Bayesian maximum a posteriori‐estimation of κ turbulence model parameters using algorithmic differentiation in SOLPS‐ITER

Abstract

AbstractRadial anomalous diffusion coefficients are among the largest sources of uncertainty in mean‐field plasma‐edge codes such as SOLPS‐ITER. These coefficients are machine, scenario, and space‐dependent, thus hampering the predictive and interpretive capability of these codes. In fact, modellers usually adjust these coefficients manually, based on expert judgement or on large, computationally expensive, parameter scans. Matching data from various diagnostics, each with their own experimental uncertainties, additionally complicates the problem of finding a good parameter set. In addition, standard non‐linear regression techniques have shown to become prohibitive for expensive plasma‐edge simulations with many unknown parameters, as gradient calculation was based on finite differences.
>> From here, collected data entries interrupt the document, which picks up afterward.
(** A batch with sequences in it, none of them empty, packs. *)
Lemma pack_sorted_inputs :
  batch ≠ [] ->
  Forall (fun b => 0 < length b.1) batch ->
  exists packed,
    pack_padded_sequence (pad_rows 0%Z (sorted_inputs batch perm) (longest batch))
      (sorted_lens batch perm) = Ok packed.
Proof.
  intros Hne Hpos.
  assert (Hall : Forall (fun l => 0 < l) (sorted_lens batch perm)).
  { rewrite sorted_lens_Permutation. rewrite <- list_fmap_compose.
    apply Forall_fmap. eapply Forall_impl; [exact Hpos|]. done. }
  assert (Hn : 0 < length (sorted_lens batch perm)).
  { rewrite sorted_lens_length. destruct batch; [done | simpl; lia]. }
  assert (Hlong : 0 < longest batch).
  { rewrite <- sorted_lens_hd.
    destruct (sorted_lens batch perm) as [|l ls]; [simpl in Hn; lia|].
    simpl. by apply Forall_cons in Hall as [Hl _]. }
  destruct (last (sorted_lens batch perm)) as [l|] eqn:Hlast.
  2:{ apply last_None in Hlast. rewrite Hlast in Hn. simpl in Hn. lia. }
  assert (Hl : 0 < l).
  { apply last_Some in Hlast as [ls Hls]. rewrite Hls in Hall.
    by apply Forall_app in Hall as [_ [Hl _]%Forall_cons]. }
  eexists.
  apply (pack_padded_sequence_Ok _ _
           ((fun s => default 0%Z (s !! 0)) <$> sorted_inputs batch perm) l).
  - unfold pad_rows. by destruct (longest batch); [lia|].
  - done.
  - unfold sorted_lens, sorted_inputs. by rewrite !length_fmap.
  - done.
  - apply nonincreasing_Sorted, perm_Sorted.
  - rewrite sorted_lens_hd. unfold pad_rows. by rewrite length_fmap, length_seq.
Qed.

End Options.

(** What Option 2 hands to [pack_padded_sequence]. *)
Lemma option2_pack (batch : Batch) :
  batch ≠ [] ->
  option2 batch
  = pack_padded_sequence
      (pad_rows 0%Z (sorted_inputs batch (sort_perm batch)) (longest batch))
      (sorted_lens batch (sort_perm batch)).
Proof.
  intros Hne. unfold option2. rewrite py_sorted_sort_perm.
  assert (Hsorted : pair_at batch <$> sort_perm batch ≠ []).
  { intros Hnil%(f_equal length). rewrite length_fmap in Hnil.
    rewrite sort_perm_Permutation, length_seq in Hnil. by destruct batch. }
  assert (Hzip : zip_star (pair_at batch <$> sort_perm batch)
                 = Ok ((pair_at batch <$> sort_perm batch).*1,
                       (pair_at batch <$> sort_perm batch).*2)).
  { by destruct (pair_at batch <$> sort_perm batch). }
  rewrite Hzip. cbn [bind]. fold (sorted_inputs batch (sort_perm batch)).
  rewrite !pad_sequence_rows.
  - cbn [bind]. rewrite sorted_lens_inputs.
    by rewrite (sorted_lens_longest batch (sort_perm batch) (sort_perm_Permutation batch)).
  - intros Hnil%(f_equal length). rewrite length_fmap in Hnil.
    by destruct (pair_at batch <$> sort_perm batch).
  - intros Hnil%(f_equal length). unfold sorted_inputs in Hnil.
    rewrite length_fmap in Hnil. by destruct (pair_at batch <$> sort_perm batch).
Qed.

(** C6.  Option 1 and Option 2 give the same result on every batch whose
    input lengths [Tensor.sort] returns with equal lengths in their order,
    as it does on every batch whose input lengths are pairwise distinct.
    On such a batch that holds sequences, none of them empty, both give a
    packed sequence: padding the inputs as they come, reordering the batch
    dimension of the padded tensor by the permutation that sorts the lengths
    in descending order, and packing, yields the data and the batch sizes,
    and the tensor after unpacking, that sorting the pairs by descending
    input length, padding and packing yields. *)
Theorem option1_option2 (torch_sort : TensorSort) (batch : Batch) :
  sorts torch_sort ->
  (NoDup (length <$> batch.*1) -> keeps_order torch_sort batch)
  /\ (keeps_order torch_sort batch ->
      option1 torch_sort batch = option2 batch
      /\ (batch ≠ [] ->
          Forall (fun b => 0 < length b.1) batch ->
          exists input_packed packed_input_presorted,
            option1 torch_sort batch = Ok input_packed
            /\ option2 batch = Ok packed_input_presorted
            /\ data input_packed = data packed_input_presorted
            /\ batch_sizes input_packed = batch_sizes packed_input_presorted
            /\ (pad_packed_sequence 0%Z packed_input_presorted).1
               = (pad_packed_sequence 0%Z input_packed).1)).
Proof.
  intros Hsorts. split.
  - intros Hnodup. by apply torch_sort_unique.
  - intros Hkeeps. unfold keeps_order in Hkeeps.
    rewrite stable_torch_sort_sort_perm in Hkeeps.
    pose proof (option1_pack batch (sort_perm batch) (sort_perm_Permutation batch)
                  (sort_perm_Sorted batch) torch_sort Hkeeps) as Hpack1.
    split.
    + destruct (decide (batch = [])) as [-> | Hne]; [done|].
      by rewrite Hpack1, option2_pack.
    + intros Hne Hpos.
      destruct (pack_sorted_inputs batch (sort_perm batch) (sort_perm_Permutation batch)
                  (sort_perm_Sorted batch) Hne Hpos) as [packed Hpacked].
      exists packed, packed.
      by rewrite Hpack1, option2_pack, Hpacked.
Qed.
(** X17.  A GET for a stored record is answered 200 when the [projectId]
    of the record converts to a string, or neither SITE_URL nor
    AWS_BUCKET_NAME is set.  The three URLs of the response are then
    present: [site], [download] and [archive] are [null] when SITE_URL,
    SERVICE_URL and AWS_BUCKET_NAME (in that order) are unset or empty,
    and otherwise the site URL [<SITE_URL>/<projectId>/], the download URL
    [<SERVICE_URL>/download/<buildId>] and the archive locator
    [s3://<bucket>/archives/<projectId>/<buildId>/], with the
    [projectId] of the stored record as a template literal prints it.
    When the [projectId] does not convert and one of the two variables is
    set, the answer is 500 "Status check failed". *)
Theorem status_urls (E : Env) (ev : Event) (w : World)
    (buildId tbl : jsstring) (item : Item) :
  is_method ev "GET" = true ->
  Spec.LastSegment (path ev) buildId ->
  getenv E AWS_DYNAMODB_TABLE = Some tbl ->
  nonempty tbl = true ->
  dynamo_fault E w (DynamoGet tbl buildId) = None ->
  table w !! buildId = Some item ->
  let projectId :=
    string_of_v (number_to_string E) (assoc (js "projectId") item) in
  let url (v : EnvVar) (f : jsstring -> jsstring) : json :=
    match getenv E v with
    | Some base => if nonempty base then JStr (f base) else JNull
    | None => JNull
    end in
  exists w' r,
    Status.handler E ev w = (w', Ok r)
    /\ (converts (assoc (js "projectId") item) = true
        \/ (env_truthy (getenv E SITE_URL) = false
            /\ env_truthy (getenv E AWS_BUCKET_NAME) = false) ->
        statusCode r = 200
        /\ exists urls,
             field r "urls" = Some urls
             /\ prop urls (js "site")
                = Some (url SITE_URL (fun base =>
                          base ++ js "/" ++ projectId ++ js "/"))
             /\ prop urls (js "download")
                = Some (url SERVICE_URL (fun base =>
                          base ++ js "/download/" ++ buildId))
             /\ prop urls (js "archive")
                = Some (url AWS_BUCKET_NAME (fun base =>
                          js "s3://" ++ base ++ js "/archives/" ++ projectId
                             ++ js "/" ++ buildId ++ js "/")))
    /\ (converts (assoc (js "projectId") item) = false ->
        env_truthy (getenv E SITE_URL) = true
        \/ env_truthy (getenv E AWS_BUCKET_NAME) = true ->
        statusCode r = 500
        /\ field r "error" = Some (JStr (js "Status check failed"))).
Proof.
  intros Hget Hseg%extract_buildId_last Ht Hne Hf Hl projectId url.
  pose proof (status_handler_cases E ev w Hget) as Hc. rewrite Hseg in Hc.
  destruct Hc as (w1 & found & Hlook & Hc).
  destruct (lookup_build_spec E buildId w)
    as (? & ? & Hlook' & _ & _ & Hfound).
  rewrite Hlook in Hlook'. symmetry in Hlook'. simplify_eq.
  destruct found as [item'|].
  2: by destruct (no_record_not_found _ _ _ _ _ Hfound Ht Hne Hf Hl).
  destruct Hfound as (tbl' & ? & _ & _ & ?). simplify_eq.
  destruct Hc as (w2 & wf & o & _ & Hurls & ->).
  destruct (build_urls_cases E buildId item w2) as (o' & Hurls' & Hok & Hno).
  rewrite Hurls in Hurls'. symmetry in Hurls'. simplify_eq.
  eexists w2, _. split; [reflexivity|]. split.
  - intros Hyes. rewrite (Hok Hyes).
    match goal with
    | |- context [Status.report buildId (JObj item) wf ?u] =>
        destruct (report_urls buildId item wf u) as (links & Hu & Hs & Hd & Ha)
    end.
    split; [reflexivity|]. exists links. by split_and!.
  - intros Hconv Hset. rewrite (Hno Hconv Hset). by split.
Qed.
(** ** Exceptions *)

Inductive exn :=
| IndexError       (* list index out of range *)
| OverflowError    (* datetime arithmetic out of range *)
| OSError          (* open() fails *)
| StopIteration    (* next() on an exhausted reader *)
| CsvError.        (* the csv reader (or the decoder) fails on a row *)

Definition res (A : Type) := (exn + A)%type.
Definition ret {A} (a : A) : res A := inr a.
Definition raise {A} (e : exn) : res A := inl e.
Definition bind {A B} (m : res A) (f : A -> res B) : res B :=
  match m with inl e => inl e | inr a => f a end.
Notation "x <- m ;; k" := (bind m (fun x => k))
  (at level 61, m at next level, right associativity).

(** [l[i]] *)
Definition index {A} (l : list A) (i : nat) : res A :=
  match nth_error l i with Some x => ret x | None => raise IndexError end.

End Py.
Import Py.

(** ** Dates *)
Module DT.
Local Open Scope Z_scope.

(** A naive [datetime.datetime]. *)
Record datetime := mkdt {
  year : Z; month : Z; day : Z; hour : Z; minute : Z; second : Z }.

Definition is_leap (y : Z) : bool :=
  (y mod 4 =? 0) && (negb (y mod 100 =? 0) || (y mod 400 =? 0)).

Definition days_in_month (y m : Z) : Z :=
  if m =? 2 then (if is_leap y then 29 else 28)
  else if (m =? 4) || (m =? 6) || (m =? 9) || (m =? 11) then 30
  else 31.

(** The checks of the [datetime] constructor (MINYEAR = 1, MAXYEAR = 9999). *)
Definition valid_dt (t : datetime) : bool :=
  (1 <=? year t) && (year t <=? 9999) &&
  (1 <=? month t) && (month t <=? 12) &&
  (1 <=? day t) && (day t <=? days_in_month (year t) (month t)) &&
  (0 <=? hour t) && (hour t <=? 23) &&
  (0 <=? minute t) && (minute t <=? 59) &&
  (0 <=? second t) && (second t <=? 59).

Definition days_before_year (y : Z) : Z :=
  let y' := y - 1 in y' * 365 + y' / 4 - y' / 100 + y' / 400.

Definition days_before_month (y m : Z) : Z :=
  nth (Z.to_nat (m - 1)) [0; 31; 59; 90; 120; 151; 181; 212; 243; 273; 304; 334] 0
  + (if (2 <? m) && is_leap y then 1 else 0).
(** * Datadog permission automation: dashboards and monitors

    A shallow embedding of [updatedashboardpermissions.py] (which also
    holds the monitor script after the marker line
    [=== updatemonitor permissions.py ===]) and the properties its
    specification states about it.

    The two scripts talk to four remote Datadog services through the
    generated API client.  The services are not part of the repository:
    they are taken as an arbitrary record of endpoints ([Datadog]), each
    endpoint answering a request with a response or an exception.  Python
    functions become computations in a small monad [Py] that threads the
    observable state of one invocation (the list of API calls made, the
    lines printed, the remote policy store) and carries exceptions the way
    Python does. *)

From Stdlib Require Import ZArith Lia Ascii String.
From stdpp Require Import base option list strings gmap.

Local Open Scope string_scope.
Local Open Scope list_scope.

(** ** Python values used by the scripts *)

(** Exceptions.  Every constructor is an instance of a subclass of
    [Exception], so [except Exception] catches all of them.  Interrupts
    and interpreter exit ([BaseException] outside [Exception]) are not
    modelled. *)
Inductive Exception : Type :=
| KeyError (key : string)
| IndexError
| ValueError (literal : string)
| ApiException (status : Z) (reason : string)
| ApiAttributeError (attribute_name : string).

(** One piece of an f-string handed to [print]: literal text, an
    interpolated string, or an interpolated exception. *)
Inductive Fragment : Type :=
| Lit (text : string)
| Val (value : string)
| Err (e : Exception).

Definition Line : Type := list Fragment.

(** Truthiness of [None]/[str] values: [None] and [""] are falsy. *)
Definition truthy (v : option string) : bool :=
  match v with
  | None => false
  | Some "" => false
  | Some _ => true
  end.

(** Truthiness of an optional model object: objects are truthy, [None]
    is not. *)
Definition truthy_obj {A : Type} (v : option A) : bool :=
  match v with
  | None => false
  | Some _ => true
  end.

(** Truthiness of a list: empty is falsy. *)
Definition truthy_list {A : Type} (l : list A) : bool :=
  match l with
  | [] => false
  | _ :: _ => true
  end.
In this paper, we apply algorithmic differentiation (AD) as an efficient and more accurate alternative for gradient calculation in large, continuously developed codes as SOLPS‐ITER. In addition, the lack of uncertainty information and danger of data overfitting, key limitations of regression techniques, are overcome by combining data and uncertainties from different diagnostics in a Bayesian framework. We implement for the first time such a Bayesian inference framework into SOLPS‐ITER, using gradient‐based optimization with gradients obtained through tangent AD to find the maximum a posteriori (MAP) values of the parameters. The recently developed κ turbulence model is employed to limit the number of unknown parameters compared to full spatial profiles of diffusion coefficients. The Bayesian MAP‐estimation is compared to standard regression techniques on a small‐scale tokamak. We adopt fictitious experimental data obtained from a reference SOLPS‐ITER solution with artificial measurement noise.